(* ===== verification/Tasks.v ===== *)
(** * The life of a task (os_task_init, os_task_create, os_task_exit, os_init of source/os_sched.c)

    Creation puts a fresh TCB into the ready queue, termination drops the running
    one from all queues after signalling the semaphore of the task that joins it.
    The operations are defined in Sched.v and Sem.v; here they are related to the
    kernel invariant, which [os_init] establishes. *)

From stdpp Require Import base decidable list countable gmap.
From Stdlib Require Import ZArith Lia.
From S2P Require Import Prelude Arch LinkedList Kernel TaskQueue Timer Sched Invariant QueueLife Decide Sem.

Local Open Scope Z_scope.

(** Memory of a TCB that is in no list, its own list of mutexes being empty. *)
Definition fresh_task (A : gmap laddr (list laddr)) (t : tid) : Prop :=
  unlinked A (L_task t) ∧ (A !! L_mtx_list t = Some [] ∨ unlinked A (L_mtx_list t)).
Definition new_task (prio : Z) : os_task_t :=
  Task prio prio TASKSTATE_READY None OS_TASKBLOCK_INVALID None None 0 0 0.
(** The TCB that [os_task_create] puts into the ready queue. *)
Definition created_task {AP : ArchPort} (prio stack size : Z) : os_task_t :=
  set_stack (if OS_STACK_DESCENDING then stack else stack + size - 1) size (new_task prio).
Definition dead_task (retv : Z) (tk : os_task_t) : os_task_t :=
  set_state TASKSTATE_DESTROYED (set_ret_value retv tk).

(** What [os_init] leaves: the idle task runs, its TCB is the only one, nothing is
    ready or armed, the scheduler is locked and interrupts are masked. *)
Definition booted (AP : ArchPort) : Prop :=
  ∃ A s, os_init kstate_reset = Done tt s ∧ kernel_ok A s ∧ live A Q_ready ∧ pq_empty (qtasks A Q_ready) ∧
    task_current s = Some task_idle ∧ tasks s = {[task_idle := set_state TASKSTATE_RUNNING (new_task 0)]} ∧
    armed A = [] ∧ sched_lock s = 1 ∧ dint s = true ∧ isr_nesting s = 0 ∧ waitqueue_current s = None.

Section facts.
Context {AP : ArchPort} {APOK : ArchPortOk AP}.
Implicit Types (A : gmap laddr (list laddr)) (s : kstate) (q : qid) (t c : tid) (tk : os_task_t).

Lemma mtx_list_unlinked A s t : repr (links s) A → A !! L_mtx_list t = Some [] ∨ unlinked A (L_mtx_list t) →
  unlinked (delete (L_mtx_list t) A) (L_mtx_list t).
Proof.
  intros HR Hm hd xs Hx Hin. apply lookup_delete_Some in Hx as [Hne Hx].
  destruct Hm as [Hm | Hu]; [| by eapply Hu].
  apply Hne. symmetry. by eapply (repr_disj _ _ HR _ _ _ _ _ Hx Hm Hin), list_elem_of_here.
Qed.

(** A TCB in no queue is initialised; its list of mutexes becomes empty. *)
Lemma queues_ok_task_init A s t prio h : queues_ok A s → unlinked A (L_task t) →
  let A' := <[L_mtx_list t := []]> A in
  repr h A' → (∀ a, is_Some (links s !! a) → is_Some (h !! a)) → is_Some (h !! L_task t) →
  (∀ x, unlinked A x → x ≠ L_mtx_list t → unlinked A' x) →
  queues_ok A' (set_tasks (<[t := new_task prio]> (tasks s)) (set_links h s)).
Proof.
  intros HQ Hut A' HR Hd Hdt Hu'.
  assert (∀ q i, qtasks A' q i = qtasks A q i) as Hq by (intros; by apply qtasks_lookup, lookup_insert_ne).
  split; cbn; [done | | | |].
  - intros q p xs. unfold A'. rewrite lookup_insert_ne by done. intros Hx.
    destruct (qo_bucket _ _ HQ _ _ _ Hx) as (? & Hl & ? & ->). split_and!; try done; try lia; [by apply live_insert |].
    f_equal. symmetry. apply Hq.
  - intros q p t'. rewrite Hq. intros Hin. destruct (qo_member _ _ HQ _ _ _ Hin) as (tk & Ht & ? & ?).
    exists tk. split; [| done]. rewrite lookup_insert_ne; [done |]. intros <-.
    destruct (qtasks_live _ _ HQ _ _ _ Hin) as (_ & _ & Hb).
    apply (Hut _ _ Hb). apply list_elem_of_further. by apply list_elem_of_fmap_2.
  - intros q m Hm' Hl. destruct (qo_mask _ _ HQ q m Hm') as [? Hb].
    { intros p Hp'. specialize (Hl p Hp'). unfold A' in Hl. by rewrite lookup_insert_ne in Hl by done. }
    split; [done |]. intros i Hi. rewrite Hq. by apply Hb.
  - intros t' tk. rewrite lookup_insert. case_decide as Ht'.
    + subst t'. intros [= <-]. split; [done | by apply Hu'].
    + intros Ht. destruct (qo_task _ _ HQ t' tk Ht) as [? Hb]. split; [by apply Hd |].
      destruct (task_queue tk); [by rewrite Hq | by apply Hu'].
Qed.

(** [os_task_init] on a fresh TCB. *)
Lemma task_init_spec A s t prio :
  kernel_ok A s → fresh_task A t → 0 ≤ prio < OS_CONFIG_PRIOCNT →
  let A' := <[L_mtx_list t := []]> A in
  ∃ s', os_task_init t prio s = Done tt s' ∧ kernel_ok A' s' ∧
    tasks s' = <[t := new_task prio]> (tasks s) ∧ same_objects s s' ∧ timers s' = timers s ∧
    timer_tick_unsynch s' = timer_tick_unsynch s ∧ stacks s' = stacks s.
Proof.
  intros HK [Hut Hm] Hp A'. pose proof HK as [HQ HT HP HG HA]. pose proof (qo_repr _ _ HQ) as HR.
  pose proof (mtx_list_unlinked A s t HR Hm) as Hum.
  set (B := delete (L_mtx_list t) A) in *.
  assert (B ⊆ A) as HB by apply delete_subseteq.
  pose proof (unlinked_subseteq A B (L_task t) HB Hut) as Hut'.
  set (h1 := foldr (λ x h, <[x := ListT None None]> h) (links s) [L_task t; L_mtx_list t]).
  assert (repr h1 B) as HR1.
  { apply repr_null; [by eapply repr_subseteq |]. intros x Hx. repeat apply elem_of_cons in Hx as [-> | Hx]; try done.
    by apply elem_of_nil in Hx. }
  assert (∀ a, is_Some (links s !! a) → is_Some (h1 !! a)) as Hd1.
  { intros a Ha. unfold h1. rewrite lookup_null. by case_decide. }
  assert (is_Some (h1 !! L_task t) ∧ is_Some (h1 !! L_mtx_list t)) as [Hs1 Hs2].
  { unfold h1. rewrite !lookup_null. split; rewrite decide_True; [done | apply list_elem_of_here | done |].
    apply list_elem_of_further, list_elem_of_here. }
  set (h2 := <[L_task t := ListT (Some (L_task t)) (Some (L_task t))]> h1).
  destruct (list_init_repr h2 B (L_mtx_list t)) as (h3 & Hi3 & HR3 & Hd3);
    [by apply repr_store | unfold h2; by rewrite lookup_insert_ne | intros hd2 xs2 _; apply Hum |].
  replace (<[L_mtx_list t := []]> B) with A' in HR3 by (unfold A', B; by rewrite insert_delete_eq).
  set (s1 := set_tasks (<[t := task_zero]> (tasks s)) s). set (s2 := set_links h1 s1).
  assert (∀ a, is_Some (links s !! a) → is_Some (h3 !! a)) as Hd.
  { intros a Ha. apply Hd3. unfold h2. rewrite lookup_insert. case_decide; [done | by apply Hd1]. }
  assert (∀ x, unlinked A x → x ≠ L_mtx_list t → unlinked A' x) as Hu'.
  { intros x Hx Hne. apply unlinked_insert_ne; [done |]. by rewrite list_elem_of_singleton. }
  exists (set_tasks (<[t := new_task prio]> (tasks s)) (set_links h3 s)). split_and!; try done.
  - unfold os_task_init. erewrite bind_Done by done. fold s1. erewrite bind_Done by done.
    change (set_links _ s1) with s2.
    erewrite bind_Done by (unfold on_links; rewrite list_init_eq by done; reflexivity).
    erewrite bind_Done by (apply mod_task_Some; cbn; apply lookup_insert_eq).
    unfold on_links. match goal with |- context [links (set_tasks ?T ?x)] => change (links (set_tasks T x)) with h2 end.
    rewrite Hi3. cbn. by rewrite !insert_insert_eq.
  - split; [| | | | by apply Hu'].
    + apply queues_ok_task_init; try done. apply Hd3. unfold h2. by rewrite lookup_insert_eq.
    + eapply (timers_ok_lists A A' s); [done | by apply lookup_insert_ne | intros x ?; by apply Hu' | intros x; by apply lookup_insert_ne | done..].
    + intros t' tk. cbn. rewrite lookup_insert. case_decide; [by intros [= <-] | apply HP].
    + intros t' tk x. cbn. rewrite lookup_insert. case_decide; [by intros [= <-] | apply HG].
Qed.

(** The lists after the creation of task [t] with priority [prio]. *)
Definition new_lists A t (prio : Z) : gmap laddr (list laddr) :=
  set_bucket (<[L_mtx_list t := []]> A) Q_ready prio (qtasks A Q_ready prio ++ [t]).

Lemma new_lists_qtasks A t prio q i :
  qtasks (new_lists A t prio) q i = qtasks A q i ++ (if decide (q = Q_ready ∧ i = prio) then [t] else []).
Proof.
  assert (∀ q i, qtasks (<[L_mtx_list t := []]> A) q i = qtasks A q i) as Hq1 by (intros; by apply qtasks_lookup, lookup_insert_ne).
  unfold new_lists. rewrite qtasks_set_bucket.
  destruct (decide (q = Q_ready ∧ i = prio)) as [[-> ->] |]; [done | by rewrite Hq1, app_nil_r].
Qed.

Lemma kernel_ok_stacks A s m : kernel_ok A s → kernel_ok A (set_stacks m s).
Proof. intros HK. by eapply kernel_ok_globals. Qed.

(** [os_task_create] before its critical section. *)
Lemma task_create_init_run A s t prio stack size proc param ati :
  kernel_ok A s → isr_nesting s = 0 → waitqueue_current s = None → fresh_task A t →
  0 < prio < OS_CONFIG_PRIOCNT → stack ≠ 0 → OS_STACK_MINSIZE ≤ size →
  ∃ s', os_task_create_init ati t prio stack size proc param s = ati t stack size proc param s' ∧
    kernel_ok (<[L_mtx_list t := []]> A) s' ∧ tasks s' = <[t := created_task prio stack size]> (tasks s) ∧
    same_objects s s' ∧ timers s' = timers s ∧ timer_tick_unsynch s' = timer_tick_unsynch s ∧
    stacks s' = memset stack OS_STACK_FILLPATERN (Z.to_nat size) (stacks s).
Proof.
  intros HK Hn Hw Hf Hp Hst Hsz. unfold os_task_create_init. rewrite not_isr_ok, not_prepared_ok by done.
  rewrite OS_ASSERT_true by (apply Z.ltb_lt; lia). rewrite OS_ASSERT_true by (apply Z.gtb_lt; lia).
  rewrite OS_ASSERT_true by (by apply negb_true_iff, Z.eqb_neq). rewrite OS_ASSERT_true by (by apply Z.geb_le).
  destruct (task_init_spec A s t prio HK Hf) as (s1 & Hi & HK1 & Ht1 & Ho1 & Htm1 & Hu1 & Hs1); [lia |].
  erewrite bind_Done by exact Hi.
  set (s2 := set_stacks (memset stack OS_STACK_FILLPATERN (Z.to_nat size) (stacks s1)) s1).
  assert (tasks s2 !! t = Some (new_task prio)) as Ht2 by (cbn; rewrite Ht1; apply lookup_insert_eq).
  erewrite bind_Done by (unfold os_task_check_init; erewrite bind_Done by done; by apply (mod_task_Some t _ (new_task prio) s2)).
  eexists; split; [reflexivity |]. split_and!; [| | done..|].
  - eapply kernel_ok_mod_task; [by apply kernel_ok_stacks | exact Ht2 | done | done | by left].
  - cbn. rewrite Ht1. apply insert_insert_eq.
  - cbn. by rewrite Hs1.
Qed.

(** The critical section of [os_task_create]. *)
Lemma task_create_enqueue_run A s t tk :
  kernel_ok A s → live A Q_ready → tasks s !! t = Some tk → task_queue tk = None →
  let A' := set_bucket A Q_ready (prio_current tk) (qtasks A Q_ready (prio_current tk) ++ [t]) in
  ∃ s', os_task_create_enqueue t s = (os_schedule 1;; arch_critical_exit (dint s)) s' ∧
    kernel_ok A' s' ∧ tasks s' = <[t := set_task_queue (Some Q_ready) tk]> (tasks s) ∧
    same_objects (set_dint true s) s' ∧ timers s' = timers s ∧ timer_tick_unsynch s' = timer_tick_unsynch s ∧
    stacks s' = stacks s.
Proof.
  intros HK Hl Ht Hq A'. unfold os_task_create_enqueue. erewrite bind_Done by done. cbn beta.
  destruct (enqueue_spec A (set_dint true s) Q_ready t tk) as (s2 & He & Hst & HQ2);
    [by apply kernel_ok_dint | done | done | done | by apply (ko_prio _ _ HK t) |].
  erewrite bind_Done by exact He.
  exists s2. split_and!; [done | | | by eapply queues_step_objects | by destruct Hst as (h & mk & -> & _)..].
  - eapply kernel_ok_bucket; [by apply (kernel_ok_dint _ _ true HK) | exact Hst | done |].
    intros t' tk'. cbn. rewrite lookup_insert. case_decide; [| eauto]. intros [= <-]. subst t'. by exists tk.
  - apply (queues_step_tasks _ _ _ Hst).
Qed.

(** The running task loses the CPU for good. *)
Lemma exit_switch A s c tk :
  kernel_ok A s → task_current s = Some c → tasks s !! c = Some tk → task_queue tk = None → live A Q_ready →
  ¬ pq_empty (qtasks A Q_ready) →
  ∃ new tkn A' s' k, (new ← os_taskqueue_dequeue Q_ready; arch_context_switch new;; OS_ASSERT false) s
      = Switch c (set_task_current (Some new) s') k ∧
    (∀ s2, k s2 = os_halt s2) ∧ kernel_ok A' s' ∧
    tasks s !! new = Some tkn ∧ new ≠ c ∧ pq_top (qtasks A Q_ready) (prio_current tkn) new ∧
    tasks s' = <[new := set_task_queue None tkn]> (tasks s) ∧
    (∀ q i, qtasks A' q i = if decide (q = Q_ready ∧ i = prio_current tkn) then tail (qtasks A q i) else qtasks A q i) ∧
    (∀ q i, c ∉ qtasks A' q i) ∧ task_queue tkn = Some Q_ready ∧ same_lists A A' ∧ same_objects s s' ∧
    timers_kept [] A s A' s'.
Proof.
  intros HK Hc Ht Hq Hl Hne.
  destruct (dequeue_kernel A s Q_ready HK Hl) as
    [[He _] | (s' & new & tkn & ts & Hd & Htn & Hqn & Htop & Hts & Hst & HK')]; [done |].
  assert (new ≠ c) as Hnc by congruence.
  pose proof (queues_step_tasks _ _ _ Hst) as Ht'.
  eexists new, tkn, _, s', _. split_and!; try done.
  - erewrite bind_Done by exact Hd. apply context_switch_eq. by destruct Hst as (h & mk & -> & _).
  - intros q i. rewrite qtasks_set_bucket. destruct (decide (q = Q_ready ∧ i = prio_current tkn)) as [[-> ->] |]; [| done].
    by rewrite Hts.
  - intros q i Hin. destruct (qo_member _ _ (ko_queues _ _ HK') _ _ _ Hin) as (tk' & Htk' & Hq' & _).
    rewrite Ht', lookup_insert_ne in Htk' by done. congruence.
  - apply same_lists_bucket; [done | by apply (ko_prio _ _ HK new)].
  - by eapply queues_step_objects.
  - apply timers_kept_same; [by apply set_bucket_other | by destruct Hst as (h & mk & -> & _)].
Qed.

(WORK REQUEST) Could you return exactly the stretch of the data above that starts at the line with "destruct (task_init_spec A" and ends at the line with "eexists; split; [reflexivity", both lines included?

(RESULT BELOW)
  destruct (task_init_spec A s t prio HK Hf) as (s1 & Hi & HK1 & Ht1 & Ho1 & Htm1 & Hu1 & Hs1); [lia |].
  erewrite bind_Done by exact Hi.
  set (s2 := set_stacks (memset stack OS_STACK_FILLPATERN (Z.to_nat size) (stacks s1)) s1).
  assert (tasks s2 !! t = Some (new_task prio)) as Ht2 by (cbn; rewrite Ht1; apply lookup_insert_eq).
  erewrite bind_Done by (unfold os_task_check_init; erewrite bind_Done by done; by apply (mod_task_Some t _ (new_task prio) s2)).
  eexists; split; [reflexivity |]. split_and!; [| | done..|].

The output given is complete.